Lots of help there. Ask two law professors a question and you're probably going to get three answers.

The Amar/Bloch position is called sequentialism. Basically, they believe that the president first must be impeached and removed from office before being prosecuted. That sort of follows logically. The impeachment process is spelled out in the Constitution. Also, Article I, Section 3, Clause 7 states that an impeached and removed official is still subject to indictment, trial, etc. after removal. The Freedman/Turley crew says "no way." While the sequentialist view is nice and orderly, we haven't followed it in practice. The article points out...
For one thing, few sequentialists argue that the vice president is immune from indictment while in office, and in fact Vice President Spiro Agnew was indicted prior to expiration of his term. In a 2000 survey of other cases of indictment without impeachment, professor Jonathan Turley points out that judges Robert Collins, convicted of bribery, obstruction of justice, among other things, and Harry E. Claiborne, convicted of tax evasion and filing a false financial statement, were incarcerated jurists who continued to receive their salaries in prison. Some accused federal judges have argued the sequentialist position but in every case the courts have ruled against them. Turley observes that "governors, high state officials, federal cabinet officers, and federal judges have been similarly subjected to criminal indictment and trial before removal."
That historical perspective is strengthened with the fact that Article I, Section 6 of the Constitution explicitly gives Senators and Congressmen limited immunity, but the Constitution is mum about the president and VP. If the Framers were handing out immunity clauses and they didn't put one in Article II, I guess the president doesn't get it, right?

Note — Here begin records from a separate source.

(** What the constructor establishes. *)
Definition orderly (st : State) : Prop :=
  timers_owned st /\ batch_pending st /\ isSending st = false /\
  present (indexedDBStore st) && present (localStorageStore st) = false.

End Discipline.

(** ** Batches and their delivery *)

Module Batches.
Import Js Conf Store Collector Keyed.

(** The browser lets the requests of one operation on [s] through. *)
Definition lets_through (env : IdbEnv) (s : IndexedDBStore) : bool :=
  (db s || negb (openFails env)) && negb (requestFails env).

(** [st'] has the effects of [st] and then some more, none of them a call
    of [flushQueue] by [processQueue]. *)
Definition calm (st st' : State) : Prop :=
  exists more, effects st' = effects st ++ more /\ ~ In CallFlushQueue more.

(** [captureLog] has accepted each of [entries], in order, and come to
    lines 669-692 with it. *)
Definition enqueues (envs : list CaptureEnv) (entries : list LogEntry) (st : State)
  : State :=
  fold_left (fun st step => enqueue step.1 step.2 st) (zip envs entries) st.

End Batches.

(** ** Concrete runs *)

Module Scenario.
Import Js Conf Store Collector.

Definition endpoint : string := "http://127.0.0.1:8080/ingest".

(** A collector configured with a [dsn], the durable store and one record
    per batch; everything else at its default. *)
Definition durable : Partial.t :=
  {| Partial.dsn := Some endpoint;
     Partial.apiKey := Some "super_secret_api_key";
     Partial.batchSize := Some 1%Z;
     Partial.batchInterval := None;
     Partial.maxRetries := None;
     Partial.retryDelayMs := None;
     Partial.logLevel := None;
     Partial.maskFields := None;
     Partial.samplingRates := None;
     Partial.maxLogsPerMinute := None;
     Partial.beforeSend := None;
     Partial.beforeBreadcrumb := None;
     Partial.enableLocalStorage := Some true;
     Partial.localStorageKey := None;
     Partial.maxLocalStorageSize := None;
     Partial.enableIndexedDB := Some true;
     Partial.maxBreadcrumbs := None |}.

Definition healthy : IdbEnv := mkIdbEnv false false.
Definition failing : IdbEnv := mkIdbEnv false true.

Definition morning : LocalDate := mkLocalDate 2025 0 15 10 30.

(** A page with both storage APIs and nothing stored yet. *)
Definition page : BootEnv := mkBootEnv morning (Some []) (Some ∅) healthy.

(** A capture whose store writes succeed and one whose writes fail; the
    record gets [id] as its id. *)
Definition capture (id : string) (writes : IdbEnv) : CaptureEnv :=
  {| sample := 0; today := morning; isoNow := "2025-01-15T10:30:00.000Z";
     uuid := fun _ => id;
     globalCtx := VObj []; userCtx := VNull; deviceInfo := VObj [];
     addEnv := fun _ => writes;
     storageEnv := mkStorageEnv 100 false |}.

(** Flushes answered with HTTP 500, with HTTP 200, and with a rejected
    [fetch]; no beacon, the store reads well. *)
Definition answered (outcome : FetchOutcome) : FlushEnv :=
  mkFlushEnv healthy 100 BeaconAbsent outcome 0.

Definition http500 : FlushEnv := answered (Responds false 500 (Some "Internal Server Error")).
Definition http200 : FlushEnv := answered (Responds true 200 None).
Definition offline : FlushEnv := answered (FetchRejects "TypeError: Failed to fetch").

The sequentialists fire back with a favorite court room argument: policy. When in doubt, make the public policy argument. Thomas Jefferson was on that side...
"The leading principle of our Constitution is the independence of the Legislature, executive and judiciary of each other, and none are more jealous of this than the judiciary. But would the executive be independent of the judiciary, if he were subject to the commands of the latter, & to imprisonment for disobedience; if the several courts could bandy him from pillar to post, keep him constantly trudging from north to south & east to west, and withdraw him entirely from his constitutional duties?"
Too bad for Jefferson that the Supreme Court wasn't. They went the other way in US v Nixon. The Court said that Nixon was fair game for some subpoena action (absent a national security risk from it).

You shouldn't be shocked that the Office of Legal Counsel (which is basically the president's law firm) believes in the sequentialist position. There's an interesting part of the article about then-Solicitor General Robert Bork adopting the sequentialist view... but only for the president. Agnew got hung out to dry. The article also talks about international law implications. I'd talk about it, but I find international law incredibly boring and... apart from concrete reality.

Anyway, it's a cool article and an interesting Constitutional law question. I owe Erick a beer for the link.